Tuesday, October 23, 2012

Sunday Stealing

I had originally intended to post this for Sunday, as I normally do, but after the Lamplighters Gala, it had to be postponed.

Part 2: Growing Up

15. How would you describe your childhood in general?
Relatively uneventful.  We were a more less typical 1950s family, except that we didn't have our own home. My mother was the dutiful housewife (until I was in high school, when she went to work). My father had a volatile temper (emotional, not usually physical) which made us walk on eggshells when he was home, but he was gone a lot because his job kept him away from home at least 2-3 nights a week (he worked the mail on a train between San Francisco and Los Angeles and back again)

16. What is your earliest memory?
Riding a train to Los Angeles with my mother. She tells me I was 18 months old at the time.  My memory is just flashes and snippets and very, very brief. I also remember an again brief moment when my sister was a baby (so I would have been somewhere between 4 and 5) when I wanted to be in the crib and drinking out of a bottle again. My mother let me, but it wasn't as great as I'd expected.

17. How much schooling have you had?
8 years Catholic grammar school, 4 years Catholic high school, 1 yr at UC Berkeley.

18. Did you enjoy school?
Neutral on grammar school (I was kind of a loner), loved high school, hated the school part of UC Berkeley, but loved all the socialization.

19. Stop and count, Since you were born until today; how many homes have you lived in?
1. The flat my parents rented in San Francisco from 1943 until about 1974, when they finally bought a house.
2. Dorm at UC Berkeley in 1961
3. Apartment in Berkeley, living alone
4. Apartment in Berkeley, living with Gerry (Ned's godmother)
5. Living with Mike and Char for about six months
6. Apartment in Berkeley, living alone
7. The first apartment Walt and I had after we married, in Berkeley
8. A house we rented in Albany (next door to Berkeley)
9. The house we bought in Oakland in 1971
10. The house we bought in Davis in 1973

20. While growing up, did you have any role models?
In grammar school, I was so taken with St. Terese of Lisieux ("The Little Flower") that I wanted to be a carmelite nun.
In high school, my typing teacher, Sister Anne, who was firsts my teacher, then my good friend for the rest of her life, until she died about 20 years ago.

21. While growing up, how did you get along with the other members of your family?
My sister (who was 4-1/2 years younger) and I were never close; I got along well with my mother, not so well with my father.  We were all united in our dislike of my grandmother (my father's mother), though I loved my mother's mother.  My two grandfathers were always kind of distant. I have 32 cousins, but throughout my life I was only close with my cousin Peach.

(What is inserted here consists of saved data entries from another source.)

(** X18: the repeated step after an advanced one adds nothing, on every
    lattice and for every configuration: [measure_] has zeroed the
    [current_] arrays and written its counts to the accumulators, so
    [step_repeated] leaves [density_accum] and [denominator] as they
    are. *)
Theorem repeated_step_adds_nothing (lat : Lattice.NDLattice)
    (r r' : Lattice.PositionArguments) (m : DensityDensityMeasurement) :
  shaped m ->
  let m1 := step_advanced P lat r m in
  density_accum (step_repeated lat r' m1) = density_accum m1 /\
  denominator (step_repeated lat r' m1) = denominator m1.
Proof.
  intros (H1 & H2 & H3 & H4). unfold step_advanced, step_repeated.
  rewrite measure_unfold.
  pose proof (measure_loops_keep lat r (current_density_accum m) (current_denominator m)
                r (density_accum m, denominator m)
                (conj H1 (conj H2 (conj H3 H4)))) as Hkeep.
  destruct (measure_loops lat r r (density_accum m, denominator m)) as [acc den].
  destruct Hkeep as (K1 & K2 & K3 & K4). cbn [fst snd] in *.
  cbn [repeat_measurement_ density_accum denominator current_density_accum
       current_denominator].
  rewrite (add2_zero acc), (add1_zero den) by assumption.
  rewrite (add2_zero acc), (add1_zero den) by assumption. now split.
Qed.

(** The sum of the entries of an array. *)
Definition sum1 (v : uint_array1) : Z := fold_right Z.add 0 v.
Definition sum2 (a : uint_array2) : Z := fold_right (fun row s => sum1 row + s) 0 a.
Lemma occ_list_free {X} (c : ascii) (p : string) (f : X -> string) (o : option (list X)) (b : string) :
  no_amp (String c p) = true -> Ascii.eqb c "n" = false -> sep_start b = true ->
  contains P (list_seg (String c p) f o ++ b) ->
  (exists xs x, o = Some xs /\ In x xs /\ contains P (f x)) \/ contains P b.
Proof.
  intros Hp Hc Hb H. destruct o as [[|x xs]|]; try now right.
  rewrite list_seg_cons in H.
  replace (("&" ++ String c p ++ "=" ++ f x ++ commas f xs) ++ b)
    with (("&" ++ String c p ++ "=") ++ (f x ++ (commas f xs ++ b))) in H
    by now rewrite !append_assoc_str.
  apply occ_fixed in H; [|now apply amp_ok_head].
  destruct (occ_free _ _ (sep_start_commas f xs b Hb) H) as [H'|H'].
  - left. exists (x :: xs), x. split; [reflexivity|]. split; [now left | exact H'].
  - destruct (occ_commas f xs b Hb H') as [[y [Hy Hy']]|H''];
      [left; exists (x :: xs), y; split; [reflexivity|]; split; [now right | exact Hy'] | now right].
Qed.

Lemma occ_list_fixed {X} (c : ascii) (p : string) (f : X -> string) (o : option (list X)) (b : string) :
  no_amp (String c p) = true -> Ascii.eqb c "n" = false ->
  match o with Some xs => forallb (fun x => no_amp (f x)) xs | None => true end = true ->
  contains P (list_seg (String c p) f o ++ b) -> contains P b.
Proof. intros Hp Hc Ho. now apply occ_fixed, amp_ok_list_seg. Qed.

Ltac sep_tac :=
  repeat (apply sep_start_app; [apply sep_start_opt_seg || apply sep_start_list_seg |]);
  first [apply sep_start_opt_seg | apply sep_start_list_seg].

(** Without a [newTrades] field, [P] occurs in the URL only inside one of
    the free-form strings. *)
Lemma url_spec_occ (r : CieloRequest) (w : string) :
  wallet r = Some w -> new_trades r = None ->
  contains P (url_spec w r) -> free_contains P r.
Proof.
  intros Hw Hnt H. unfold url_spec in H. rewrite Hnt in H.
  apply occ_fixed in H; [|reflexivity].
  apply occ_fixed in H; [|reflexivity].
  apply occ_free in H as [H|H]; [left; eauto | | sep_tac].
  apply occ_opt_fixed in H; try reflexivity; [|apply no_amp_usize].
  apply occ_opt_fixed in H; try reflexivity; [|apply no_amp_usize].
  apply occ_list_free in H as [[cs [c [Hcs [Hin Hc]]]]|H]; try reflexivity; [right; left; eauto | | sep_tac].
  apply occ_list_fixed in H; try reflexivity;
    [|destruct (types r); [apply forallb_no_amp_TxType | reflexivity]].
  apply occ_list_free in H as [[ts [t [Hts [Hin Ht]]]]|H]; try reflexivity; [right; right; left; eauto | | sep_tac].
  apply occ_opt_fixed in H; try reflexivity; [|apply no_amp_usize].
  apply occ_fixed in H; [|reflexivity].
  apply occ_opt_free in H as [[sf [Hsf Hc]]|H]; try reflexivity; [right; right; right; eauto | | sep_tac].
  apply occ_opt_fixed in H; try reflexivity; [|apply no_amp_i64].
  exfalso. revert H. apply occ_amp_ok, amp_ok_opt_seg; try reflexivity.
  destruct (to_timestamp r); [apply no_amp_i64 | reflexivity].
Qed.

End Occurrences.

(** Every free-form string of a request is a piece of its URL. *)
Lemma url_spec_free (pat : string) (r : CieloRequest) (w : string) :
  wallet r = Some w -> free_contains pat r -> contains pat (url_spec w r).
Proof.
  intros Hw [[w' [Hw' H]]|[[cs [c [Hcs [Hin H]]]]|[[ts [t [Hts [Hin H]]]]|[sf [Hsf H]]]]];
    unfold url_spec.
  - rewrite Hw in Hw'. injection Hw' as <-.
    do 2 apply contains_right. now apply contains_left.
  - do 5 apply contains_right. apply contains_left. rewrite Hcs.
    exact (contains_trans _ _ _ H (contains_list_seg _ _ _ _ Hin)).
  - do 7 apply contains_right. apply contains_left. rewrite Hts.
    exact (contains_trans _ _ _ H (contains_list_seg _ (fun x => x) _ _ Hin)).
  - do 10 apply contains_right. apply contains_left. rewrite Hsf.
    apply (contains_trans _ _ _ H). exists "&startFrom=", EmptyString.
    now rewrite append_nil_r_str.
Qed.

Lemma serialize_wallet (r : CieloRequest) (u : string) :
  serialize r = Ok u -> exists w, wallet r = Some w /\ u = url_spec w r.
Proof.
  unfold serialize. destruct (wallet r) as [w|] eqn:Hw.
  - rewrite (construct_url_ok _ w) by exact Hw. intro E. injection E as <-. eauto.
  - rewrite construct_url_no_wallet by exact Hw. discriminate.
Qed.

Lemma url_spec_new_trades (r : CieloRequest) (w : string) (b : bool) :
  new_trades r = Some b -> contains ("&newTrades=" ++ bool_to_string b) (url_spec w r).
Proof.
  intro Hb. unfold url_spec, contains. rewrite Hb.
  exists (BASE_URL ++ "wallet=" ++ w
    ++ opt_seg "limit" usize_to_string (limit r)
    ++ opt_seg "list" usize_to_string (list_ r)
    ++ list_seg "chains" Chain_to_get_format (chains r)
    ++ list_seg "txTypes" TxType_to_get_format (types r)
    ++ list_seg "tokens" (fun t => t) (tokens r)
    ++ opt_seg "minUSD" usize_to_string (min_usd r)), (
    opt_seg "startFrom" (fun t => t) (start_from r)
    ++ opt_seg "fromTimestamp" i64_to_string (from_timestamp r)
    ++ opt_seg "toTimestamp" i64_to_string (to_timestamp r)).
  rewrite !append_assoc_str. reflexivity.
Qed.

(** C6 (as stated, refuted): with [new_trades] absent, a wallet string that
    itself holds [&newTrades=true] puts that text into the URL, which is
    emitted without escaping. *)
Lemma C6_injected_wallet :
  new_trades ex_injected_req = None /\
  exists u, serialize ex_injected_req = Ok u /\ contains "&newTrades=true" u.
Proof.
  split; [reflexivity|]. eexists. split; [reflexivity|].
  exists (BASE_URL ++ "wallet=0x"),
    "&limit=10&chains=ethereum&txTypes=swap&minUSD=100".
  reflexivity.
Qed.

(** C6 (amended): [Some true] adds exactly the segment [&newTrades=true],
    [Some false] exactly [&newTrades=false], and [None] no segment: the
    three URLs differ by that segment alone.  With [None], the URL contains
    [&newTrades=true] (or [&newTrades=false]) exactly when one of the
    free-form strings (wallet, an EvmChain slug, a token, start_from)
    contains it, since they are inserted without escaping. *)
Theorem C6_new_trades (r : CieloRequest) (w : string) :
  wallet r = Some w ->
  (exists pre suf, serialize (set_new_trades r None) = Ok (pre ++ suf)
     /\ serialize (set_new_trades r (Some true)) = Ok (pre ++ "&newTrades=true" ++ suf)
     /\ serialize (set_new_trades r (Some false)) = Ok (pre ++ "&newTrades=false" ++ suf))
  /\ (forall u, serialize r = Ok u ->
       (new_trades r = Some true -> contains "&newTrades=true" u)
       /\ (new_trades r = Some false -> contains "&newTrades=false" u)
       /\ (new_trades r = None ->
           (contains "&newTrades=true" u <-> free_contains "&newTrades=true" r)
           /\ (contains "&newTrades=false" u <-> free_contains "&newTrades=false" r))).
Proof.
  intro Hw. split.
  - eexists (BASE_URL ++ "wallet=" ++ w ++ opt_seg "limit" usize_to_string (limit r)
      ++ opt_seg "list" usize_to_string (list_ r)
      ++ list_seg "chains" Chain_to_get_format (chains r)
      ++ list_seg "txTypes" TxType_to_get_format (types r)
      ++ list_seg "tokens" (fun t => t) (tokens r)
      ++ opt_seg "minUSD" usize_to_string (min_usd r)), _.
    unfold serialize.
    split; [|split]; rewrite (construct_url_ok _ w) by exact Hw;
      unfold url_spec; rewrite !append_assoc_str; reflexivity.
  - intros u Hs. unfold serialize in Hs.
    rewrite (construct_url_ok _ w) in Hs by exact Hw. injection Hs as <-.
    split; [|split].
    + intro H. exact (url_spec_new_trades r w true H).
    + intro H. exact (url_spec_new_trades r w false H).
    + intro Hnt. split; split.
      * exact (url_spec_occ "ewTrades=true" eq_refl r w Hw Hnt).
      * now apply url_spec_free.
      * exact (url_spec_occ "ewTrades=false" eq_refl r w Hw Hnt).
      * now apply url_spec_free.
Qed.

Lemma C6_new_trades_witness :
  wallet ex_injected_req = Some "0x&newTrades=true" /\
  (exists pre suf, serialize (set_new_trades ex_injected_req None) = Ok (pre ++ suf)
     /\ serialize (set_new_trades ex_injected_req (Some true)) = Ok (pre ++ "&newTrades=true" ++ suf)
     /\ serialize (set_new_trades ex_injected_req (Some false)) = Ok (pre ++ "&newTrades=false" ++ suf))
  /\ (forall u, serialize ex_injected_req = Ok u ->
       (new_trades ex_injected_req = Some true -> contains "&newTrades=true" u)
       /\ (new_trades ex_injected_req = Some false -> contains "&newTrades=false" u)
       /\ (new_trades ex_injected_req = None ->
           (contains "&newTrades=true" u <-> free_contains "&newTrades=true" ex_injected_req)
           /\ (contains "&newTrades=false" u <-> free_contains "&newTrades=false" ex_injected_req))).
Proof.
  split; [reflexivity|].
  apply (C6_new_trades ex_injected_req "0x&newTrades=true"). reflexivity.
Defined.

22. As a child, what did you want to be when you grew up?
First, carmelite nun, then a nurse (until I thought about the smells and yucky stuff I'd have to deal with), then a Daughter of Charity.

23. What were your favorite activities 3 years ago?
Pretty much the same activities that I do today--reading, TV, photography, writing this journal, travel.  Things don't change much when you retire!

24. As a child, what kinds of personality traits did you display?
I was untidy, uncoordinated, shy, lazy, but good natured and lovable with a good sense of humor
I have not changed

25. As a child, were you popular?
No.  I had a few friends, but was never one of the popular guys.

26. When and with whom was your first kiss?
I don't remember when, but I was 13 and it was from Bill, who was my first boyfriend for 3 years, until he went into the seminary to become a Jesuit brother.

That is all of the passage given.